Vale mencionar o movimento social de Reforma Sanitária do início da década de 1970, que resultou na universalidade do direito à saúde, oficializado com a Constituição Federal de 1988 e a criação do Sistema Único de Saúde (SUS).


Mas, ainda assim, o desenvolvimento dos recursos humanos sempre esteve em segundo plano e o setor educacional continuou desvinculado da reorganização dos serviços, da redefinição das práticas de atenção e dos processos de reforma.


Pelas Diretrizes Curriculares Nacionais do curso de Medicina, o eixo do desenvolvimento curricular deve ser o das necessidades de saúde da população, promovendo a interação entre ensino, serviço e comunidade, preferencialmente nos serviços do SUS, mas a verdade é que grande parte continua com a estrutura secular dos modelos norte-americanos, instituídos com base nas recomendações do Relatório Flexner.


É salutar a modificação curricular nos termos das DCN e a modificação do modelo que forma nossos profissionais: saúde pública não é apenas para os políticos. Devemos equipar os médicos com as habilidades necessárias para defender efetivamente as políticas de que precisamos.

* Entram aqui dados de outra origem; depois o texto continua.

(* ===== verification/Created.v ===== *)
(** * A creation that nothing disturbs

    For a valid request, on devices and with a kernel that do not fail,
    [eio_cache_create] returns 0, and the cache it leaves satisfies the invariant
    the operations on blocks start from. *)

From S2P Require Import Prelude Types Mem Scan Fifo Rand Lru Policy Lookup Thresh World Peek Dispatch Disk Clean CleanThread CleanIo CleanState CleanSet WbAlloc Hits Superblock MdStore MdCreate MdLoad PageIo LoadLoop Recovery Saved Restart Suspend Gone Resume Cold Sysctl Edit Ttc TtcReg Create CreateNew CreateOk Delete Tunables TuneUse.

(** ** Steps of the whole administration *)
Definition with_conf (c : conf_world) (w : adm) : adm := set_ad_ctl (set_ct_sys (set_sy_conf c (ct_sys (ad_ctl w))) (ad_ctl w)) w.
Lemma ad_conf_ran {A} (m : M conf_world A) w a c : m (ct_conf (ad_ctl w)) = Some (a, c) -> ad_conf_run m w = Some (a, with_conf c w).
Proof. intros E. unfold ad_conf_run, adm_run, ct_conf_run, ct_run, sy_run. fold (ct_conf (ad_ctl w)). by rewrite E. Qed.
Lemma ad_upd_ran f w : ad_upd f w = Some (tt, with_conf (conf_with (f (ad_d w)) (ct_conf (ad_ctl w))) w).
Proof. done. Qed.

(** ** The request *)
Section request.
Context (cr : cache_rec_short).

(** what the driver makes of the sizes of a request *)
Definition new_block_size : Z :=
  if negb (cr_blksize cr =? 0) && negb (cr_ssd_sector_size cr =? 0) then u32 (EIO_DIV (cr_blksize cr) (cr_ssd_sector_size cr)) else DEFAULT_CACHE_BLKSIZE.
Definition new_assoc : Z := if negb (cr_assoc cr =? 0) then u32 (cr_assoc cr) else DEFAULT_CACHE_ASSOC.

(** a valid request for a new cache that is not write-back *)
Record plain_request : Prop := {
  pr_name : cr_name cr <> [];
  pr_bytes : Forall is_byte (cr_name cr) /\ Forall is_byte (cr_src_devname cr) /\ Forall is_byte (cr_ssd_devname cr) /\ Forall is_byte (cr_ssd_uuid cr);
  pr_policy : 0 <= cr_policy cr <= CACHE_REPL_RANDOM;
  pr_mode : cr_mode cr = 0 \/ cr_mode cr = CACHE_MODE_RO \/ cr_mode cr = CACHE_MODE_WT;
  pr_cold : cr_cold_boot cr = 0 \/ cr_cold_boot cr = BOOT_FLAG_COLD_ENABLE;
  pr_persistence : cr_persistence cr = 0 \/ cr_persistence cr = CACHE_CREATE \/ cr_persistence cr = CACHE_FORCECREATE
}.

(** ** Options *)
Definition chosen (v : Z) (f : Z -> cache_c -> cache_c) (d : cache_c) : cache_c := if v =? 0 then d else f v d.
Definition optioned (d : cache_c) : cache_c :=
  let d := set_policy_ops None (set_sp_cache_set SpNull (set_sp_cache_blk ∅ d)) in
  let d := chosen (cr_mode cr) set_mode (chosen (cr_policy cr) set_req_policy d) in
  chosen (cr_persistence cr) set_persistence {| d with cold_boot := cr_cold_boot cr |}.

Lemma upd_run f w : conf_upd f w = Some (tt, conf_with (f (cf_d w)) w).
Proof. done. Qed.
Lemma when_upd c f w : when c (conf_upd f) w = Some (tt, conf_with (if c then f (cf_d w) else cf_d w) w).
Proof. destruct c; [done|]. cbn [when]. unfold conf_with. by rewrite with_md_same. Qed.
Lemma chosen_eq v f d : (if negb (v =? 0) then f v d else d) = chosen v f d.
Proof. unfold chosen. by destruct (v =? 0). Qed.
Lemma u32_small v : 0 <= v < 2 ^ 32 -> u32 v = v.
Proof. intros H. by apply Z.mod_small. Qed.

Lemma options_run w : plain_request -> create_options cr w = Some (go, conf_with (optioned (cf_d w)) w).
Proof.
  intros [_ _ Hp Hm Hc Hpe]. unfold create_options.
  assert (U1 : u32 (cr_policy cr) = cr_policy cr) by (apply u32_small; unfold CACHE_REPL_RANDOM in Hp; lia).
  assert (U2 : u32 (cr_mode cr) = cr_mode cr) by (apply u32_small; unfold CACHE_MODE_RO, CACHE_MODE_WT in Hm; lia).
  assert (U3 : u32 (cr_cold_boot cr) = cr_cold_boot cr) by (destruct Hc as [-> | ->]; by vm_compute).
  assert (U4 : u32 (cr_persistence cr) = cr_persistence cr) by (apply u32_small; unfold CACHE_CREATE, CACHE_FORCECREATE in Hpe; lia).
  rewrite U1, U2, U3, U4. cbv zeta.
  rewrite (bind_run _ _ _ _ _ (upd_run _ _)).
  rewrite (bind_run _ _ _ _ _ (when_upd _ (set_req_policy (cr_policy cr)) _)), (chosen_eq (cr_policy cr) set_req_policy).
  assert (B1 : negb (cr_policy cr =? 0) && ((cr_policy cr <? CACHE_REPL_FIFO) || (CACHE_REPL_RANDOM <? cr_policy cr)) = false).
  { unfold CACHE_REPL_FIFO, CACHE_REPL_RANDOM in *. lia. }
  rewrite B1, (bind_run _ _ _ _ _ (when_upd _ (set_mode (cr_mode cr)) _)), (chosen_eq (cr_mode cr) set_mode).
  assert (B2 : negb (cr_mode cr =? 0) && ((cr_mode cr <? CACHE_MODE_WB) || (CACHE_MODE_WT <? cr_mode cr)) = false).
  { unfold CACHE_MODE_WB, CACHE_MODE_RO, CACHE_MODE_WT in *. lia. }
  rewrite B2, (bind_run _ _ _ _ _ (upd_run _ _)).
  assert (B3 : negb (cr_cold_boot cr =? 0) && negb (cr_cold_boot cr =? BOOT_FLAG_COLD_ENABLE) = false) by lia.
  assert (B4 : negb (cr_persistence cr =? 0) && ((cr_persistence cr <? CACHE_RELOAD) || (CACHE_FORCECREATE <? cr_persistence cr)) = false).
  { unfold CACHE_RELOAD, CACHE_CREATE, CACHE_FORCECREATE in *. lia. }
  by rewrite B3, B4, (bind_run _ _ _ _ _ (when_upd _ (set_persistence (cr_persistence cr)) _)), (chosen_eq (cr_persistence cr) set_persistence).
Qed.

Lemma load_run w : plain_request -> create_load cr w = Some ((go, cr_persistence cr), w).
Proof.
  intros [_ _ _ _ _ Hp]. unfold create_load. cbv zeta.
  assert (U : (if negb (cr_persistence cr =? 0) then u32 (cr_persistence cr) else 0) = cr_persistence cr) by (by destruct Hp as [-> |[-> | ->]]).
  rewrite U. assert (E : cr_persistence cr =? CACHE_RELOAD = false) by (by destruct Hp as [-> |[-> | ->]]). by rewrite E.
Qed.

(** ** The policy *)
Definition moded (d : cache_c) : cache_c := if mode d =? 0 then set_mode CACHE_MODE_DEFAULT d else d.
Definition policied (p : option policy_id) (d : cache_c) : cache_c :=
  let d := moded d in
  let d := set_policy_ops p (if req_policy d =? 0 then set_req_policy CACHE_REPL_DEFAULT d else d) in
  if cr_flags cr =? 1 then set_flag CACHE_FLAGS_INVALIDATE d else d.
Definition wanted_policy : Z := if cr_policy cr =? 0 then CACHE_REPL_DEFAULT else cr_policy cr.

Lemma policy_run w p : plain_request -> cf_kmalloc w = [] -> req_policy (cf_d w) = cr_policy cr -> eio_get_policy true wanted_policy (cf_policies w) = Some p ->
  create_policy cr (cr_persistence cr) w = Some (go, conf_with (policied (Some p) (cf_d w)) w).
Proof.
  intros [_ _ Hp _ _ Hpe] Hk Hr Hg. unfold create_policy.
  rewrite (bind_run _ _ _ _ _ (upd_run _ _)).
  assert (E : cr_persistence cr =? CACHE_RELOAD = false) by (by destruct Hpe as [-> |[-> | ->]]). rewrite E. cbn [negb].
  set (w1 := conf_with (moded (cf_d w)) w). assert (Ek : conf_kmalloc w1 = Some (true, w1)) by (unfold conf_kmalloc; cbn; by rewrite Hk).
  rewrite !bind_bind, (bind_run _ _ _ _ _ Ek), bind_bind, bind_gets. change (cf_policies w1) with (cf_policies w). change (cf_d w1) with (moded (cf_d w)) in *.
  assert (Er : req_policy (moded (cf_d w)) = cr_policy cr) by (rewrite <-Hr; unfold moded; by destruct (mode _ =? 0)).
  assert (Ei : eio_policy_init true (cf_policies w) (moded (cf_d w)) =
    Some (0, set_policy_ops (Some p) (if req_policy (moded (cf_d w)) =? 0 then set_req_policy CACHE_REPL_DEFAULT (moded (cf_d w)) else moded (cf_d w)))).
  { unfold eio_policy_init. rewrite Er. assert (Ew : req_policy (if cr_policy cr =? 0 then set_req_policy CACHE_REPL_DEFAULT (moded (cf_d w)) else moded (cf_d w)) = wanted_policy).
    { unfold wanted_policy. by destruct (cr_policy cr =? 0). }
    cbv zeta. rewrite Ew, Hg. done. }
  rewrite (bind_run _ _ _ _ _ (conf_dmc_run' (eio_policy_init true (cf_policies w)) w1 0 _ Ei)). cbn [Z.eqb negb].
  by rewrite (bind_run _ _ _ _ _ (when_upd _ (set_flag CACHE_FLAGS_INVALIDATE) _)).
Qed.
End request.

Vale ressaltar que as DCN estabelecem formal e organizadamente os princípios, os fundamentos e as finalidades da formação em Medicina. No Brasil, as DCNs de 2014 já trouxeram mudanças que priorizam a formação generalista, conteúdos fundamentais holísticos e vinculados ao processo saúde-doença das comunidades, o que é muito louvável.

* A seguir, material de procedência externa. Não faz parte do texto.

(* ===== verification/AdminConcrete.v ===== *)
(** * A cache that is stored and loaded

    The cache of [CleanConcrete] with its devices, a page allocator and the
    world after a restart, in which nothing is configured.

    ** A cache whose SSD comes back

    The cache of [AdminConcrete], laid out by [create_layout] on a device of 700
    sectors, as a write-back and as a write-through cache. *)

From S2P Require Import Prelude Types Mem Scan Fifo Rand Lru Policy Lookup CleanState World Dispatch Disk Clean CleanIo CleanSet WbAlloc Hits Superblock MdStore MdCreate MdLoad PageIo LoadLoop Recovery Saved Restart Concrete CleanConcrete Suspend Gone Resume Cold Notify.

(** * A cache that is stored and loaded *)
Definition ad_policies : list eio_policy_header := [eio_fifo_ops; eio_lru_ops; eio_rand_ops].
Definition ad_kmem : kmem := mk_kmem {[1; 2]} (map Some [10; 11; 12; 13; 14; 15; 16]).
Definition ad_conf (d : cache_c) (k : disks) (vm : list (option (gmap Z Z))) : conf_world := {|
  cf_cw := mk_cworld d k ∅ [] [] [] []; cf_kmem := ad_kmem; cf_kmalloc := []; cf_vmalloc := vm; cf_blk := Some ∅;
  cf_policies := ad_policies; cf_free_bytes := 2 ^ 30; eio_force_warm_boot := false; cf_cache_size := 2048; cf_sleeps := [];
  disk_devname := [115; 100; 97]; cache_devname := [115; 100; 98]; ssd_uuid := [50]; cache_name := [67] |}.

(** running: the superblock on the SSD says the cache is in use *)
Definition ad_run : cache_c := set_sb_state CACHE_MD_STATE_DIRTY cl_md.
Definition ad_world : conf_world := ad_conf ad_run cl_disks [].
Definition conf_run {A} (m : M conf_world A) (w : conf_world) : conf_world := match m w with Some (_, w') => w' | None => w end.
(** after the superblock was stored, and after the metadata were *)
Definition ad_stored : conf_world := conf_run eio_sb_store ad_world.
Definition ad_saved : conf_world := conf_run eio_md_store ad_world.

(** a new cache, for which only the devices are known *)
Definition ad_new : cache_c := {| cl_raw with dmc_size := 0; assoc := 0; block_size := 0; block_shift := 0; consecutive_shift := 0; num_sets := 0;
  mode := 0; req_policy := CACHE_REPL_RANDOM; md_start_sect := 0; md_sectors := 0; sb_version := 0; sb_state := 0; index_zero := 1; policy_ops := None |}.
Definition ad_words : gmap Z Z := list_to_map (map (fun i => (i, 7)) (seqZ 0 64)).
Definition ad_restart (k : disks) : conf_world := ad_conf ad_new k [Some ad_words].

Lemma ad_names d k vm : names_ok (ad_conf d k vm).
Proof. constructor; repeat constructor; by unfold is_byte. Qed.
Lemma ad_fresh d k vm : fresh_pages [10; 11; 12; 13; 14; 15] (ad_conf d k vm).
Proof.
  constructor; [by exists [Some 16]|apply (NoDup_seqZ 10 6)|].
  intros p Hp. cbn. assert (H : forallb (fun p => bool_decide (p ∉ ({[1; 2]} : gset Z))) [10; 11; 12; 13; 14; 15] = true) by by vm_compute.
  rewrite forallb_forall in H. apply list_elem_of_In in Hp. by apply H, bool_decide_eq_true in Hp.
Qed.
Lemma ad_fits : sb_fits ad_run.
Proof. constructor; [apply sb_state_wf, cl_md_wf|by vm_compute|by vm_compute|by vm_compute|by vm_compute|by vm_compute]. Qed.
Lemma ad_inv : blk_inv ad_run.
Proof. apply sb_state_inv, cl_md_inv. Qed.
Lemma ad_words_dom i : i ∈ dom ad_words <-> 0 <= i < dmc_size ad_run.
Proof.
  assert (E : bool_decide (dom ad_words = list_to_set (seqZ 0 64)) = true) by by vm_compute. apply bool_decide_eq_true in E.
  rewrite E, elem_of_list_to_set, elem_of_seqZ. done.
Qed.

Lemma ad_env k : restart_env ad_world (ad_restart k) 10 [11; 12; 13; 14] 15 [].
Proof.
  constructor; [by vm_compute|by vm_compute|by eexists; vm_compute|done|apply ad_names|done| |by exists ∅|apply ad_fresh|done].
  exists ad_words, []. split; [done|exact ad_words_dom].
Qed.

(** ** The devices after a store *)
Definition sectors_okb (m : gmap Z sector_data) : bool := forallb (fun x => match x.2 with MdBlocks l => (length l <=? 32)%nat | Raw _ => true end) (map_to_list m).
Lemma sectors_okb_ok m : sectors_okb m = true -> forall s l, m !!! s = MdBlocks l -> (length l <= 32)%nat.
Proof.
  unfold sectors_okb. intros H s l E. rewrite forallb_forall in H. destruct (m !! s) as [v|] eqn:Ev.
  - rewrite (lookup_total_correct _ _ _ Ev) in E. subst v. specialize (H (s, MdBlocks l)). cbn in H. apply Nat.leb_le, H, list_elem_of_In, elem_of_map_to_list, Ev.
  - rewrite lookup_total_alt, Ev in E. done.
Qed.
Definition entries_okb (d : cache_c) (k : disks) : bool :=
  forallb (fun i => match flash_entry d k i with
    | Some f => (0 <=? fc_dbn f) && (fc_dbn f <? 2 ^ 64) && (0 <=? fc_state f) && (fc_state f <? 2 ^ 64) && (negb (tst (fc_state f) DIRTY) || (fc_state f =? ALREADY_DIRTY))
    | None => true end) (all_blocks d).
Lemma entries_okb_ok d k : entries_okb d k = true -> forall i f, 0 <= i < dmc_size d -> flash_entry d k i = Some f ->
  flash_ok f /\ (tst (fc_state f) DIRTY = true -> fc_state f = ALREADY_DIRTY).
Proof.
  unfold entries_okb. intros H i f Hi E. rewrite forallb_forall in H. specialize (H i). rewrite E, !andb_true_iff in H.
  destruct H as ((((H1 & H2) & H3) & H4) & H5); [apply list_elem_of_In, elem_of_seqZ; lia|]. split; [split; lia|]. intros Hd. rewrite Hd in H5. by apply Z.eqb_eq in H5.
Qed.
Definition image_okb (d : cache_c) (k : disks) : bool :=
  forallb (fun s => forallb (flash_okb d k) (set_blocks d s)) (seqZ 0 (num_sets d)) && entries_okb d k && sectors_okb (on_ssd k).
Lemma image_okb_ok d k : image_okb d k = true -> md_image_ok d k.
Proof.
  unfold image_okb. rewrite !andb_true_iff. intros ((H1 & H2) & H3). constructor.
  - intros set Hs. rewrite forallb_forall in H1. apply flash_okb_sound, H1, list_elem_of_In, elem_of_seqZ. lia.
  - by apply entries_okb_ok.
  - by apply sectors_okb_ok.
Qed.
Definition readable_okb (d : cache_c) : bool := forallb (fun i => match EIO_DBN_GET d i with Some b => dbn_okb d b | None => false end) (all_blocks d).
Lemma readable_okb_ok d : readable_okb d = true -> readable_ok d.
Proof.
  unfold readable_okb. intros H i Hi. rewrite forallb_forall in H. specialize (H i). destruct (EIO_DBN_GET d i) as [b|].
  - exists b. split; [done|]. apply dbn_okb_ok, H, list_elem_of_In, elem_of_seqZ. lia.
  - discriminate H. apply list_elem_of_In, elem_of_seqZ. lia.
Qed.

Definition devices (w : conf_world) : disks := cw_k (cf_cw w).
Lemma ad_stored_sb : sb_read (sb_sectors (on_ssd (devices ad_stored))) = sb_of ad_world.
Proof. by vm_compute. Qed.
Lemma ad_image : md_image_ok ad_run (devices ad_stored).
Proof. apply image_okb_ok. by vm_compute. Qed.
Lemma ad_readable : readable_ok ad_run.
Proof. apply readable_okb_ok. by vm_compute. Qed.
Lemma ad_saved_run : eio_md_store ad_world = Some (0, ad_saved).
Proof. unfold ad_saved, conf_run. assert (H : option_map fst (eio_md_store ad_world) = Some 0) by by vm_compute. by destruct (eio_md_store ad_world) as [[r w]|]; [injection H as ->|]. Qed.
Lemma ad_store_world : store_world ad_world [10; 11; 12; 13] 14 [15].
Proof.
  constructor; [split_and!; by vm_compute|by vm_compute|by constructor|by vm_compute|apply readable_ok_weak, ad_readable|apply ad_names|done|apply ad_fresh|split; [done|by vm_compute]|by vm_compute].
Qed.
Lemma ad_range : 0 <= 3 < dmc_size (cf_d ad_world).
Proof. by vm_compute. Qed.
Lemma ad_entry : flash_entry (cf_d ad_world) (cw_k (cf_cw (ad_restart (devices ad_stored)))) 3 = Some (mk_flash 16 ALREADY_DIRTY).
Proof. by vm_compute. Qed.
Lemma ad_sector : volume (cf_d ad_world) (cw_k (cf_cw (ad_restart (devices ad_stored)))) 16 = Raw 1000.
Proof. by vm_compute. Qed.
Lemma ad_kept_state : Z.land (EIO_CACHE_STATE_GET (cf_d ad_world) 3) saved_bits = ALREADY_DIRTY.
Proof. by vm_compute. Qed.
Lemma ad_data_behind : data_behind (cf_d ad_world) /\ md_before_data (cf_d ad_world).
Proof. by vm_compute. Qed.
Lemma ad_device : no_device (cf_d ad_world) = false.
Proof. by vm_compute. Qed.

(** the write of the metadata fails after one of two sectors *)
Definition ad_failing : conf_world := set_cf_cw (set_cw_results [IoFailed 5 {[144]}] (cf_cw ad_world)) ad_world.
Lemma store_world_results w rs pages sp l : store_world w pages sp l -> Forall io_result_ok rs ->
  eio_mem_available METADATA_IO_BLOCKSIZE_SECT (set_cf_cw (set_cw_results rs (cf_cw w)) w) = Some (true, set_cf_cw (set_cw_results rs (cf_cw w)) w) ->
  store_world (set_cf_cw (set_cw_results rs (cf_cw w)) w) pages sp l.
Proof. intros [A B C D E [] G [] I J] Hr Hm. by constructor. Qed.
Lemma ad_failing_world : store_world ad_failing [10; 11; 12; 13] 14 [15].
Proof. apply (store_world_results ad_world); [exact ad_store_world|by repeat constructor|by vm_compute]. Qed.

(** the policy of the cache is not registered *)
Definition ad_no_policy : conf_world := {| (ad_restart (devices ad_stored)) with cf_policies := [eio_fifo_ops] |}.
Definition ad_no_policy_cache : cache_c :=
  match eio_policy_init true [eio_fifo_ops] (sb_config (sb_read (sb_sectors (on_ssd (cw_k (cf_cw ad_no_policy))))) {| (cf_d ad_no_policy) with sb_version := EIO_SB_VERSION |}) with
  | Some (_, d) => d | None => ad_new end.
Lemma ad_no_policy_ok : (CACHE_FAILED_IS_SET (cf_d ad_no_policy) = false /\ CACHE_DEGRADED_IS_SET (cf_d ad_no_policy) = false) /\
  sb_accepted (sb_read (sb_sectors (on_ssd (cw_k (cf_cw ad_no_policy))))) /\
  eio_policy_init true (cf_policies ad_no_policy) (sb_config (sb_read (sb_sectors (on_ssd (cw_k (cf_cw ad_no_policy))))) {| (cf_d ad_no_policy) with sb_version := EIO_SB_VERSION |})
    = Some (- EINVAL, ad_no_policy_cache).
Proof. split_and!; by vm_compute. Qed.
Lemma ad_no_policy_fresh : fresh_pages [10; 11; 12; 13; 14; 15] ad_no_policy.
Proof. destruct (ad_fresh ad_new (devices ad_stored) [Some ad_words]). by constructor. Qed.

(** a new cache on a partition of 1 MiB that starts at sector 7 of its disk *)
Definition ad_fresh_cache : cache_c := {| ad_new with dmc_size := 2048; assoc := 32; block_size := 8; cache_dev_start_sect := 7 |}.
Lemma ad_create_pre : create_pre ad_fresh_cache.
Proof. constructor; by vm_compute. Qed.

(** * A cache whose SSD comes back *)
Definition sc_run : cache_c := {| ad_run with md_sectors := 176; cache_dev_start_sect := 0 |}.
Definition sc_ssd : gmap Z sector_data := foldl (fun m o => <[176 + 3 * 8 + o := Raw (1000 + o)]> m) ∅ (seqZ 0 8).
Definition sc_hdd : gmap Z sector_data := foldl (fun m s => <[s := Raw s]> m) ∅ (seqZ 0 64).
Definition sc_dev : list Z := [115; 100; 99].
Definition sc_sd : ssd_dev := mk_ssd (700 * 512) 0 32 8 sc_ssd.
(** the SSD is gone: nothing is on it *)
Definition sc_world (d : cache_c) : conf_world := set_cf_cache_size 700 (ad_conf (run (fun d => eio_suspend_caching NOTIFY_SSD_REMOVED d) d) (mk_disks ∅ sc_hdd) []).
Definition sc_wb : conf_world := sc_world sc_run.
Definition sc_wt : conf_world := sc_world {| sc_run with mode := CACHE_MODE_WT |}.

Lemma sc_wb_gone : gone_is true (mk_gone true false) (cf_d sc_wb).
Proof. split; [by vm_compute|constructor; by vm_compute]. Qed.
Lemma sc_wt_gone : gone_is false (mk_gone true false) (cf_d sc_wt).
Proof. split; [by vm_compute|constructor; by vm_compute]. Qed.
Lemma sc_run_gone : gone_is true (mk_gone false false) sc_run.
Proof. split; [by vm_compute|constructor; by vm_compute]. Qed.

Lemma sc_wf d : geom d = geom cl_md -> wf_geom d.
Proof. intros E. by apply (wf_geom_eq cl_md); [|exact cl_md_wf]. Qed.
Lemma sc_same w : cf_cache_size w = 700 -> geom (cf_d w) = geom cl_md ->
  dmc_size (cf_d w) = 64 -> md_start_sect (cf_d w) = 144 -> md_sectors (cf_d w) = 176 -> block_size (cf_d w) = 8 ->
  sb_version (cf_d w) = EIO_SB_VERSION -> EIO_MD8 (cf_d w) = true -> cache_dev_start_sect (cf_d w) = 0 ->
  create_layout (set_dmc_size 700 (cf_d w)) = cf_d w -> same_ssd w sc_sd.
Proof.
  intros H0 H1 H2 H3 H4 H5 H6 H7 H8 H9. constructor; [|exact H0|exact H8|by rewrite H0|rewrite H0, H2, H4, H5; lia].
  constructor; [by apply sc_wf|rewrite H2; lia|rewrite H3; lia|rewrite H4; lia|exact H6|rewrite H7; discriminate].
Qed.
Lemma sc_wb_same : same_ssd sc_wb sc_sd.
Proof. apply sc_same; by vm_compute. Qed.
Lemma sc_wt_same : same_ssd sc_wt sc_sd.
Proof. apply sc_same; by vm_compute. Qed.

Lemma sc_fresh d : fresh_pages [10; 11; 12; 13; 14; 15] (sc_world d).
Proof. destruct (ad_fresh d (mk_disks ∅ sc_hdd) []). by constructor. Qed.
Lemma sc_names d : names_ok (sc_world d).
Proof. destruct (ad_names d (mk_disks ∅ sc_hdd) []). by constructor. Qed.
Lemma sc_dev_ok : (length sc_dev < DEV_PATHLEN)%nat /\ Forall is_byte sc_dev.
Proof. split; [unfold DEV_PATHLEN; cbn; lia|repeat constructor; by unfold is_byte]. Qed.
Lemma sc_policy w : cf_policies w = ad_policies -> req_policy (cf_d w) = req_policy ad_run -> exists dp, eio_policy_init true (cf_policies w) (cf_d w) = Some (0, dp).
Proof.
  intros -> E. assert (G : exists dp, eio_policy_init true ad_policies ad_run = Some (0, dp)) by (eexists; by vm_compute). destruct G as [dp G].
  destruct (policy_init_again true ad_policies ad_run _ dp E G) as (p & r & H). by eexists.
Qed.
Lemma sc_wb_policy : exists dp, eio_policy_init true (cf_policies sc_wb) (cf_d sc_wb) = Some (0, dp).
Proof. apply sc_policy; by vm_compute. Qed.
Lemma sc_wt_policy : exists dp, eio_policy_init true (cf_policies sc_wt) (cf_d sc_wt) = Some (0, dp).
Proof. apply sc_policy; by vm_compute. Qed.
Lemma sc_rest d : cf_kmalloc (sc_world d) = [] /\ (exists blk, cf_blk (sc_world d) = Some blk) /\ cw_results (cf_cw (sc_world d)) = [] /\ cf_sleeps (sc_world d) = [].
Proof. split; [reflexivity|]. split; [by exists ∅|]. by split. Qed.
Lemma sc_stale : CACHE_STALE_IS_SET (cf_d sc_wb) = false /\ CACHE_STALE_IS_SET (cf_d sc_wt) = false.
Proof. by vm_compute. Qed.

Lemma sc_wb_back : back_env sc_wb sc_dev sc_sd 10 11 [12; 13; 14; 15].
Proof.
  destruct (sc_rest sc_run) as (H1 & H2 & H3 & _). constructor;
    [exact sc_wb_gone|exact (proj1 sc_stale)|exact sc_wb_same|exact sc_dev_ok|exact sc_wb_policy|exact (sc_names _)|exact H1|exact (sc_fresh _)|exact H2|].
  change (cw_results (cf_cw sc_wb)) with (@nil io_result). constructor.
Qed.
Lemma sc_idle : idle (seqZ 0 (dmc_size (cf_d sc_wt))) (cf_d sc_wt).
Proof.
  assert (H : forallb (fun i => negb (tst (EIO_CACHE_STATE_GET (cf_d sc_wt) i) BLOCK_IO_INPROG)) (seqZ 0 (dmc_size (cf_d sc_wt))) = true) by by vm_compute.
  rewrite forallb_forall in H. intros i Hi%list_elem_of_In. by apply negb_true_iff, H.
Qed.
Lemma sc_wt_pages : [11; 12; 13; 14] <> [] /\ Z.of_nat (length [11; 12; 13; 14]) = Z.min (bio_nr_pages (eio_init_ssddev_props sc_sd (cf_d sc_wt))) MD_MAX_NR_PAGES.
Proof. split; [discriminate|by vm_compute]. Qed.
Lemma sc_wt_back : cold_back sc_wt sc_dev sc_sd 10 [11; 12; 13; 14] 15 [].
Proof.
  destruct (sc_rest {| sc_run with mode := CACHE_MODE_WT |}) as (H1 & H2 & H3 & _). constructor;
    [exact sc_wt_gone|exact (proj2 sc_stale)|exact sc_wt_same|exact sc_idle|exact sc_dev_ok|exact sc_wt_policy|exact (sc_names _)|exact H1|exact (sc_fresh _)|exact sc_wt_pages|exact H2|exact H3].
Qed.

Lemma sc_inv : blk_inv (cf_d sc_wb).
Proof. apply (blk_inv_same ad_run); [split_and!; by vm_compute|exact ad_inv]. Qed.
Lemma sc_behind : data_behind (cf_d sc_wb) /\ md_before_data (cf_d sc_wb).
Proof. split; by vm_compute. Qed.
Lemma sc_sector : volume (cf_d sc_wb) (dev_set SSD sc_ssd (cw_k (cf_cw sc_wb))) 17 = Raw 1001.
Proof. by vm_compute. Qed.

Nossas instituições de ensino estão à frente das norte-americanas nesse sentido, pois precisam efetivar estruturas curriculares que favoreçam o atendimento básico e o uso de equipes multidisciplinares para atendimento às famílias.


Necessário é afastar os principais empecilhos à formação médica integral que compõem as DCNs; empecilhos que distanciam a teoria da realidade.


quem defenda inclusive que o relatório Flexner seja suplantado por outro documento que una novamente Medicina e saúde pública, incentivando ações concretas para uma melhor prática médica, o que pressupõe dar espaço para as dimensões social, psicológica e econômica da saúde do indivíduo.


Para além desses aspectos, o currículo deve pretender uma formação ético-humanista, que se articula com valores maiores e leva o profissional a se preocupar com a comunidade e com a família do paciente; enfim, com o atendimento de pessoas e não apenas para tratar a doença.


Precisamos de novos currículos e também de novos cursos com currículos que atendam as necessidades contemporâneas. Como já mencionamos em ocasiões anteriores, se bem avaliados durante o processo de criação, novos cursos podem contribuir e muito para induzir qualidade no mercado. Sem falar na concorrência, que induz a elevação dos padrões de qualidade.